#### WHAT THE TASK ASKS:
Beginning with the first line, transcribe the entries below exactly through the line containing "Exceptions are results: a", inclusive.

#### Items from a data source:
● ● ● ●

(** * elsa: the command-line glue that freezes, serves and deploys a Flask site

    A shallow embedding of [elsa/_cli.py].  Python values are [None] or a
    [str]; the Flask application, the process-wide [warnings] state and the
    two output streams form one explicit [World] that every method threads.
    Exceptions are results: a raised exception keeps every mutation made
    before it, as in Python. *)

From Stdlib Require Import ZArith Ascii String.
From stdpp Require Import base option numbers strings list gmap.

(** ** Python values *)

Module Py.

(** The values the code handles for URLs, paths, remotes and config
    entries: [None] or a [str]. *)
Inductive pyval : Type :=
| PNone
| PStr (s : string).

#[global] Instance pyval_eq_dec : EqDecision pyval.
Proof. solve_decision. Defined.

(** [bool(v)]: [None] and the empty string are false. *)
Definition truthy (v : pyval) : bool :=
  match v with
  | PNone => false
  | PStr s => negb (String.eqb s "")
  end.

(** [a or b] *)
Definition py_or (a b : pyval) : pyval := if truthy a then a else b.

(** [v is None] *)
Definition is_None (v : pyval) : bool :=
  match v with PNone => true | PStr _ => false end.

Fixpoint endswith_sep (a : string) : bool :=
  match a with
  | EmptyString => false
  | String c EmptyString => Ascii.eqb c "/"%char
  | String _ rest => endswith_sep rest
  end.

Definition startswith_sep (b : string) : bool :=
  match b with
  | String c _ => Ascii.eqb c "/"%char
  | EmptyString => false
  end.

(** [os.path.join(a, b)] on a POSIX system. *)
Definition os_path_join (a b : string) : string :=
  if startswith_sep b then b
  else if String.eqb a "" || endswith_sep a then a +:+ b
  else a +:+ "/" +:+ b.

End Py.
Export Py.

(** ** The warning classes and the exceptions *)

(** [Warning] and the subclasses this program meets: the built-in ones it
    names and the family [flask_frozen] declares under
    [FrozenFlaskWarning]. *)
Inductive category : Type :=
| Warning
| UserWarning
| DeprecationWarning
| FrozenFlaskWarning
| MissingURLGeneratorWarning
| MimetypeMismatchWarning
| NotFoundWarning
| RedirectWarning.

#[global] Instance category_eq_dec : EqDecision category.
Proof. solve_decision. Defined.

(** The direct base class. *)
Definition base_class (c : category) : option category :=
  match c with
  | Warning => None
  | UserWarning | DeprecationWarning | FrozenFlaskWarning => Some Warning
  | MissingURLGeneratorWarning | MimetypeMismatchWarning
  | NotFoundWarning | RedirectWarning => Some FrozenFlaskWarning
  end.

(** The class and its ancestors (the hierarchy is two levels deep). *)
Definition mro (c : category) : list category :=
  c :: match base_class c with
       | None => []
       | Some b => b :: match base_class b with
                        | None => []
                        | Some b' => [b']
                        end
       end.

Definition issubclass (c d : category) : bool := bool_decide (d ∈ mro c).

Inductive deploy_failure : Type :=
| NoFrozenTree
| PushRejected.

#[global] Instance deploy_failure_eq_dec : EqDecision deploy_failure.
Proof. solve_decision. Defined.

Inductive exn : Type :=
| ValueError (msg : string)
| KeyError (key : string)
| UsageError (msg : string)             (* click.UsageError *)
| SystemExit (code : Z)
| WarningRaised (c : category) (text : string)
                                        (* an instance of a Warning class *)
| DeployError (why : deploy_failure)
| OtherError (name msg : string).

#[global] Instance exn_eq_dec : EqDecision exn.
Proof. solve_decision. Defined.

Inductive Result (A : Type) : Type :=
| Ok (a : A)
| Raise (e : exn).
Arguments Ok {A} a.
Arguments Raise {A} e.

(** ** The state of the [warnings] module *)

Inductive action : Type :=
| act_error | act_ignore | act_always | act_default | act_module | act_once.

#[global] Instance action_eq_dec : EqDecision action.
Proof. solve_decision. Defined.

(** An entry of [warnings.filters]:
    [(action, message, category, module, lineno)]; the two patterns are
    regular expressions or [None]. *)
Record wfilter : Type := {
  f_action : action;
  f_message : option string;
  f_category : category;
  f_module : option string;
  f_lineno : Z
}.

#[global] Instance wfilter_eq_dec : EqDecision wfilter.
Proof. solve_decision. Defined.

● ● ● ●

#### EXERCISE OUTPUT:
(** * elsa: the command-line glue that freezes, serves and deploys a Flask site

    A shallow embedding of [elsa/_cli.py].  Python values are [None] or a
    [str]; the Flask application, the process-wide [warnings] state and the
    two output streams form one explicit [World] that every method threads.
    Exceptions are results: a raised exception keeps every mutation made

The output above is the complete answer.